Significance of the Findings:

  • Drama games may be one way to reach children with higher levels of personal distress and decreased emotional regulation skills, to implicitly teach healthy social skills.
  • Because the intervention condition was compared with two other control conditions, this shows the way in which drama may affect children through their physical practice of emotional states and in social situations.


Children were randomly assigned to groups within their classrooms so that the classes would not be conflated with the intervention group. Participating children engaged in drama games three times a week, for 30 minutes each time. Children were tested before the intervention and again after the intervention so that preexisting differences between groups could be controlled for in the post-test. Research assistants who did not know the hypothesis of the study guided the children through the 24 sessions of the intervention. The same research assistants guided the experimental groups and the block play and storytime control groups.

Children were between four and six years old before the eight-week intervention began. The sample representation was 50.5% male and 49.5% female. The school was income capped, and the mean level of education for parents of children attending the school was just above high school graduate.

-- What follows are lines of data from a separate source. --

(** * Events API client: request building, execution and response decoding

    A shallow embedding of the Go package [api] (the HTTP client of the
    1Password Events API beat) together with the properties its
    specification states about it.

    The package talks to three kinds of code that live outside of it:
    the JWT helpers of package [utils], the Go standard library
    ([net/http], [net/url], [encoding/json], [time]) and the retrying
    transport behind [http.Client.Do].  Those are collected in the
    classes [Domain] and [Platform]; everything the package itself
    defines is transcribed below, function by function. *)

From Stdlib Require Import ZArith String Ascii List Bool Lia.
From Stdlib Require Import DecimalString DecimalPos DecimalN.
From stdpp Require Import base option list gmap strings.

Local Open Scope Z_scope.
Local Open Scope string_scope.

(** ** Go errors *)

(** The error values that occur: [errors.New] (also what [fmt.Errorf]
    builds when its format has no [%w]), the wrapper [fmt.Errorf] builds
    for a [%w] verb, and [*json.UnmarshalTypeError] (its [Value] and
    [Type]; offsets and field paths are diagnostic only). *)
Inductive error : Type :=
| errors_New (msg : string)
| wrapError (msg : string) (err : error)
| UnmarshalTypeError (Value : string) (Type_ : string).

Definition Error (e : error) : string :=
  match e with
  | errors_New msg => msg
  | wrapError msg _ => msg
  | UnmarshalTypeError v t =>
      "json: cannot unmarshal " +:+ v +:+ " into Go value of type " +:+ t
  end.

Definition Unwrap (e : error) : option error :=
  match e with
  | wrapError _ err => Some err
  | _ => None
  end.

(** [fmt.Errorf(prefix + "%s", s)] *)
Definition fmt_Errorf_s (prefix s : string) : error :=
  errors_New (prefix +:+ s).

(** [fmt.Errorf(prefix + "%w", err)] *)
Definition fmt_Errorf_w (prefix : string) (err : error) : error :=
  wrapError (prefix +:+ Error err) err.

(** ** JSON values *)

(** What [encoding/json] sees after lexing: a number keeps its literal. *)
#[local] Unset Elimination Schemes.
Inductive json : Type :=
| JNull
| JBool (b : bool)
| JNumber (lit : string)
| JString (s : string)
| JArray (elems : list json)
| JObject (members : list (string * json)).
#[local] Set Elimination Schemes.

(** ** The surroundings of the package *)

Class Domain := {
  (** [context.Context] (a non-nil one) *)
  context_Context : Type;
  (** the claims value [utils.ParseJWTClaims] returns *)
  Claims : Type;
  (** [*url.URL] *)
  URL : Type;
  (** [time.Time] and its zero value *)
  Time : Type;
  zeroTime : Time;
  (** everything behind [http.Client.Do]: retrying transport, connection
      pool, network and server *)
  Transport : Type;
}.

(** [http.Header]: canonical key to the values added under it. *)
Abbreviation Header := (gmap string (list string)).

The children were ethnically identified by their parents as East Asian (45 children), Central American (six children), Latin American (five children), as mixed race (five children), Caribbean (four children), black (three children), Southeast Asian (two children) and European White (one child) and Arab (one child). Twenty-eight children participated in the entire role play intervention, 28 participated in the block play and 23 participated in the storytime. Seven children began the intervention but were not included in the final data set due to availability.

Limitations of the Research:

  • Because the sample size was only 97 children, who predominately identified as East Asian and were from low-socioeconomic backgrounds, the study is limited in its generalizability to other demographic groups.
  • There was no longitudinal follow up with the children, so researchers do not know if effects on emotional control were maintained over time.
  • Emotional control and executive function effects are assumed from the measures, but no physiological or direct measures of either of these skills are in the study.

Questions to Guide New Research:

  • What age group best benefits from dramatic pretend play games?
  • How much should dramatic pretend play games be guided, and how much direction should come from the children?
  • Are there individual differences in the effects of dramatic pretend play based on temperament, fantasy orientation, cognitive differences or other factors?
  • What are the varying levels of intensity, duration and depth of drama games that may cause differences for children?